Dataset entries:
□ □ □ □ □
Lemma client_identity_highest badges unlocks :
  profile_identity_highest badges unlocks
    (Client.identity (Client.useProfileBadges badges unlocks)).
Proof.
  unfold Client.useProfileBadges, profile_identity_highest. cbn [Client.identity].
  rewrite find_fmap.
  destruct (List.find _ (Client.identityBadges badges)) as [b|] eqn:Hfind; simpl.
  - pose proof (find_some _ _ Hfind) as [Hin Hheld].
    apply list_elem_of_In, elem_of_client_identityBadges in Hin as [Hin Hlayer].
    apply bool_decide_eq_true in Hheld. destruct Hheld as [u Hu]. rewrite Hu.
    apply unlocksByBadge_Some in Hu as Hu'. destruct Hu' as [Hunlock Hid].
    split; [exact Hunlock |]. exists b. repeat split; try assumption.
    intros other Hother Hlayer' Hheld'.
    apply by_descending_order_key.
    apply (find_sorted_first by_descending_order
             ltac:(intros; unfold by_descending_order; lia)
             (fun b => bool_decide (is_Some (Client.unlocksByBadge unlocks !! id b)))
             (Client.identityBadges badges)); try assumption.
    + apply Array_sort_sorted; intros; unfold by_descending_order in *; lia.
    + now apply elem_of_client_identityBadges.
    + apply bool_decide_eq_true. now apply unlocksByBadge_is_Some.
  - intros b Hin Hlayer Hheld.
    assert (b ∈ Client.identityBadges badges) as Hb
      by now apply elem_of_client_identityBadges.
    apply list_elem_of_In in Hb. pose proof (find_none _ _ Hfind b Hb) as Hnone.
    apply bool_decide_eq_false in Hnone. apply Hnone.
    now apply unlocksByBadge_is_Some.
Qed.


(** X24: the profile shows at most three event badges, all of them
    unlocks of the user for event-layer badges with the display flag
    set, in increasing display order (a missing order counting as 0). *)
Theorem profile_event_badges
    (badges : list Badge) (unlocks : list Client.BadgeUnlock) :
  (length (Client.event (Client.useProfileBadges badges unlocks)) <= 3)%nat /\
  Forall
    (fun u => u ∈ unlocks /\ Client.layer_is "event" u = true /\ Client.isDisplayed u = true)
    (Client.event (Client.useProfileBadges badges unlocks)) /\
  StronglySorted
    (fun a b => Js.or0_opt (Client.displayOrder a) <= Js.or0_opt (Client.displayOrder b))
    (Client.event (Client.useProfileBadges badges unlocks)).
Proof.
  cbn [Client.useProfileBadges Client.event].
  split; [apply length_take_3 |]. split.
  - apply Forall_forall. intros u Hu.
    apply (fun H => elem_of_sublist _ _ _ H (sublist_take _ 3)) in Hu.
    rewrite Array_sort_perm in Hu.
    apply list_elem_of_In, filter_In in Hu as [Hin Hflags].
    apply andb_true_iff in Hflags as [Hlayer Hshown].
    repeat split; try assumption. now apply list_elem_of_In.
  - apply take_sorted.
    eapply StronglySorted_weaken; [| apply (Array_sort_sorted Client.by_display_order)].
    + intros a b. unfold Client.by_display_order. lia.
    + intros x y. unfold Client.by_display_order. lia.
    + intros x y z. unfold Client.by_display_order. lia.
Qed.

(** X25: the profile and the service name the same identity badge.
    When the client's catalog holds the same badges as the service's,
    every identity-layer badge is a progression badge and no two
    identity-layer badges have the same order, there is a badge of the
    catalog whose slug the service computes as current from the same
    unlocks and whose unlock the profile shows; or the service gives
    null and the profile shows none. *)
Theorem profile_agrees_with_service
    (catalog badges : list Badge) (unlocks : list Client.BadgeUnlock) :
  catalog ≡ₚ badges ->
  (forall b, b ∈ badges -> layer b = "identity" -> is_progression b = true) ->
  (forall b1 b2, b1 ∈ badges -> b2 ∈ badges ->
                 layer b1 = "identity" -> layer b2 = "identity" ->
                 order_key b1 = order_key b2 -> b1 = b2) ->
  name_same_badge badges
    (find_current_identity_badge catalog (Client.unlocked_ids unlocks) [])
    (Client.identity (Client.useProfileBadges badges unlocks)).
Proof.
  intros Hperm Hprogression Hdistinct.
  pose proof (find_current_identity_badge_highest catalog (Client.unlocked_ids unlocks) []
                (fun b => id b ∈ Client.unlocked_ids unlocks)) as Hservice.
  specialize (Hservice ltac:(
    intros b _; unfold holds_badge;
    rewrite orb_true_iff, !bool_decide_eq_true; split;
    [intros [H|H]; [exact H | inversion H] | intros H; now left])).
  pose proof (client_identity_highest badges unlocks) as Hclient.
  unfold name_same_badge.
  destruct (find_current_identity_badge catalog (Client.unlocked_ids unlocks) [])
    as [s|] eqn:Hs;
    destruct (Client.identity (Client.useProfileBadges badges unlocks)) as [u|] eqn:Hu;
    simpl in Hservice, Hclient.
  - destruct Hservice as (bs & Hbs & [Hbs_layer Hbs_prog] & Hbs_held & Hslug & Hbs_max).
    destruct Hclient as (Hin & bc & Hbc & Hbc_layer & Hbc_id & Hbc_max).
    assert (bs ∈ badges) as Hbs' by now rewrite <- Hperm.
    assert (bc ∈ catalog) as Hbc' by now rewrite Hperm.
    assert (id bc ∈ Client.unlocked_ids unlocks) as Hbc_held.
    { rewrite <- Hbc_id. unfold Client.unlocked_ids.
      now apply elem_of_list_to_set, list_elem_of_fmap_2. }
    assert (bs = bc) as ->.
    { apply Hdistinct; auto.
      pose proof (Hbs_max bc Hbc' (conj Hbc_layer (Hprogression bc Hbc Hbc_layer)) Hbc_held).
      pose proof (Hbc_max bs Hbs' Hbs_layer Hbs_held). lia. }
    exists bc. auto.
  - destruct Hservice as (bs & Hbs & [Hbs_layer _] & Hbs_held & _).
    apply (Hclient bs); [now rewrite <- Hperm | exact Hbs_layer | exact Hbs_held].
  - destruct Hclient as (Hin & bc & Hbc & Hbc_layer & Hbc_id & _).
    assert (id bc ∈ Client.unlocked_ids unlocks) as Hbc_held.
    { rewrite <- Hbc_id. unfold Client.unlocked_ids.
      now apply elem_of_list_to_set, list_elem_of_fmap_2. }
    apply (Hservice bc); [now rewrite Hperm | | exact Hbc_held].
    split; [exact Hbc_layer | now apply Hprogression].
  - exact I.
Qed.
(* ===== verification/_CoqProject ===== *)
-Q . S2P
Prelude.v
GoStrings.v
GoSplit.v
CommonGo.v
GoPath.v
GoStrconv.v
GoUtf8.v
GoRegexp.v
GoMatch.v
GoDecimal.v
SlugMapping.v
Slug.v
Globs.v
PathMatcher.v
DiffParser.v
GitOptions.v
Giterminism.v
HostFs.v
GitData.v
GitDataGC.v
GitDataRun.v
GitDataManager.v
HostCleaning.v
HostCleaningRun.v
Parallel.v
ImagesGraph.v
GraphScheduler.v
WerfConfig.v
WerfConfigCheck.v
WerfConfigProcessing.v
ImagesToProcess.v
ImagesTree.v
WerfConfigRun.v
UnneededImages.v
AnchorDigest.v
Exports.v
ExportsCheck.v
Images.v
RepoTags.v
RepoRecords.v
RepoNames.v
DockerRegistry.v
RepoStorage.v
RepoRefinement.v
TagsCache.v
StageLookup.v
StageFetch.v
BuildPhase.v
BuildPhaseSafety.v
BuildPhaseRun.v
MetaRepo.v
MetaMigration.v
StageManager.v
MetaCleanup.v
References.v
Scanner.v
CleanupStorage.v
Cleanup.v
CleanupRelatives.v
CleanupRun.v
□ □ □ □ □
__About this task__:
Exactly as shown above, return all of the entries.

__Reply to the task__:
Lemma client_identity_highest badges unlocks :
  profile_identity_highest badges unlocks
    (Client.identity (Client.useProfileBadges badges unlocks)).
Proof.
  unfold Client.useProfileBadges, profile_identity_highest. cbn [Client.identity].
  rewrite find_fmap.
  destruct (List.find _ (Client.identityBadges badges)) as [b|] eqn:Hfind; simpl.
  - pose proof (find_some _ _ Hfind) as [Hin Hheld].
    apply list_elem_of_In, elem_of_client_identityBadges in Hin as [Hin Hlayer].
    apply bool_decide_eq_true in Hheld. destruct Hheld as [u Hu]. rewrite Hu.
    apply unlocksByBadge_Some in Hu as Hu'. destruct Hu' as [Hunlock Hid].
    split; [exact Hunlock |]. exists b. repeat split; try assumption.
    intros other Hother Hlayer' Hheld'.
    apply by_descending_order_key.
    apply (find_sorted_first by_descending_order
             ltac:(intros; unfold by_descending_order; lia)
             (fun b => bool_decide (is_Some (Client.unlocksByBadge unlocks !! id b)))
             (Client.identityBadges badges)); try assumption.
    + apply Array_sort_sorted; intros; unfold by_descending_order in *; lia.
    + now apply elem_of_client_identityBadges.
    + apply bool_decide_eq_true. now apply unlocksByBadge_is_Some.
  - intros b Hin Hlayer Hheld.
    assert (b ∈ Client.identityBadges badges) as Hb
      by now apply elem_of_client_identityBadges.
    apply list_elem_of_In in Hb. pose proof (find_none _ _ Hfind b Hb) as Hnone.
    apply bool_decide_eq_false in Hnone. apply Hnone.
    now apply unlocksByBadge_is_Some.
Qed.


(** X24: the profile shows at most three event badges, all of them
    unlocks of the user for event-layer badges with the display flag
    set, in increasing display order (a missing order counting as 0). *)
Theorem profile_event_badges
    (badges : list Badge) (unlocks : list Client.BadgeUnlock) :
  (length (Client.event (Client.useProfileBadges badges unlocks)) <= 3)%nat /\
  Forall
    (fun u => u ∈ unlocks /\ Client.layer_is "event" u = true /\ Client.isDisplayed u = true)
    (Client.event (Client.useProfileBadges badges unlocks)) /\
  StronglySorted
    (fun a b => Js.or0_opt (Client.displayOrder a) <= Js.or0_opt (Client.displayOrder b))
    (Client.event (Client.useProfileBadges badges unlocks)).
Proof.
  cbn [Client.useProfileBadges Client.event].
  split; [apply length_take_3 |]. split.
  - apply Forall_forall. intros u Hu.
    apply (fun H => elem_of_sublist _ _ _ H (sublist_take _ 3)) in Hu.
    rewrite Array_sort_perm in Hu.
    apply list_elem_of_In, filter_In in Hu as [Hin Hflags].
    apply andb_true_iff in Hflags as [Hlayer Hshown].
    repeat split; try assumption. now apply list_elem_of_In.
  - apply take_sorted.
    eapply StronglySorted_weaken; [| apply (Array_sort_sorted Client.by_display_order)].
    + intros a b. unfold Client.by_display_order. lia.
    + intros x y. unfold Client.by_display_order. lia.
    + intros x y z. unfold Client.by_display_order. lia.
Qed.

(** X25: the profile and the service name the same identity badge.
    When the client's catalog holds the same badges as the service's,
    every identity-layer badge is a progression badge and no two
    identity-layer badges have the same order, there is a badge of the
    catalog whose slug the service computes as current from the same
    unlocks and whose unlock the profile shows; or the service gives
    null and the profile shows none. *)
Theorem profile_agrees_with_service
    (catalog badges : list Badge) (unlocks : list Client.BadgeUnlock) :
  catalog ≡ₚ badges ->
  (forall b, b ∈ badges -> layer b = "identity" -> is_progression b = true) ->
  (forall b1 b2, b1 ∈ badges -> b2 ∈ badges ->
                 layer b1 = "identity" -> layer b2 = "identity" ->
                 order_key b1 = order_key b2 -> b1 = b2) ->
  name_same_badge badges
    (find_current_identity_badge catalog (Client.unlocked_ids unlocks) [])
    (Client.identity (Client.useProfileBadges badges unlocks)).
Proof.
  intros Hperm Hprogression Hdistinct.
  pose proof (find_current_identity_badge_highest catalog (Client.unlocked_ids unlocks) []
                (fun b => id b ∈ Client.unlocked_ids unlocks)) as Hservice.
  specialize (Hservice ltac:(
    intros b _; unfold holds_badge;
    rewrite orb_true_iff, !bool_decide_eq_true; split;
    [intros [H|H]; [exact H | inversion H] | intros H; now left])).
  pose proof (client_identity_highest badges unlocks) as Hclient.
  unfold name_same_badge.
  destruct (find_current_identity_badge catalog (Client.unlocked_ids unlocks) [])
    as [s|] eqn:Hs;
    destruct (Client.identity (Client.useProfileBadges badges unlocks)) as [u|] eqn:Hu;
    simpl in Hservice, Hclient.
  - destruct Hservice as (bs & Hbs & [Hbs_layer Hbs_prog] & Hbs_held & Hslug & Hbs_max).
    destruct Hclient as (Hin & bc & Hbc & Hbc_layer & Hbc_id & Hbc_max).
    assert (bs ∈ badges) as Hbs' by now rewrite <- Hperm.
    assert (bc ∈ catalog) as Hbc' by now rewrite Hperm.
    assert (id bc ∈ Client.unlocked_ids unlocks) as Hbc_held.
    { rewrite <- Hbc_id. unfold Client.unlocked_ids.
      now apply elem_of_list_to_set, list_elem_of_fmap_2. }
    assert (bs = bc) as ->.
    { apply Hdistinct; auto.
      pose proof (Hbs_max bc Hbc' (conj Hbc_layer (Hprogression bc Hbc Hbc_layer)) Hbc_held).
      pose proof (Hbc_max bs Hbs' Hbs_layer Hbs_held). lia. }
    exists bc. auto.
  - destruct Hservice as (bs & Hbs & [Hbs_layer _] & Hbs_held & _).
    apply (Hclient bs); [now rewrite <- Hperm | exact Hbs_layer | exact Hbs_held].
  - destruct Hclient as (Hin & bc & Hbc & Hbc_layer & Hbc_id & _).
    assert (id bc ∈ Client.unlocked_ids unlocks) as Hbc_held.
    { rewrite <- Hbc_id. unfold Client.unlocked_ids.
      now apply elem_of_list_to_set, list_elem_of_fmap_2. }
    apply (Hservice bc); [now rewrite Hperm | | exact Hbc_held].
    split; [exact Hbc_layer | now apply Hprogression].
  - exact I.
Qed.
(* ===== verification/_CoqProject ===== *)
-Q . S2P
Prelude.v
GoStrings.v
GoSplit.v
CommonGo.v
GoPath.v
GoStrconv.v
GoUtf8.v
GoRegexp.v
GoMatch.v
GoDecimal.v
SlugMapping.v
Slug.v
Globs.v
PathMatcher.v
DiffParser.v
GitOptions.v
Giterminism.v
HostFs.v
GitData.v
GitDataGC.v
GitDataRun.v
GitDataManager.v
HostCleaning.v
HostCleaningRun.v
Parallel.v
ImagesGraph.v
GraphScheduler.v
WerfConfig.v
WerfConfigCheck.v
WerfConfigProcessing.v
ImagesToProcess.v
ImagesTree.v
WerfConfigRun.v
UnneededImages.v
AnchorDigest.v
Exports.v
ExportsCheck.v
Images.v
RepoTags.v
RepoRecords.v
RepoNames.v
DockerRegistry.v
RepoStorage.v
RepoRefinement.v
TagsCache.v
StageLookup.v
StageFetch.v
BuildPhase.v
BuildPhaseSafety.v
BuildPhaseRun.v
MetaRepo.v
MetaMigration.v
StageManager.v
MetaCleanup.v
References.v
Scanner.v
CleanupStorage.v
Cleanup.v
CleanupRelatives.v
CleanupRun.v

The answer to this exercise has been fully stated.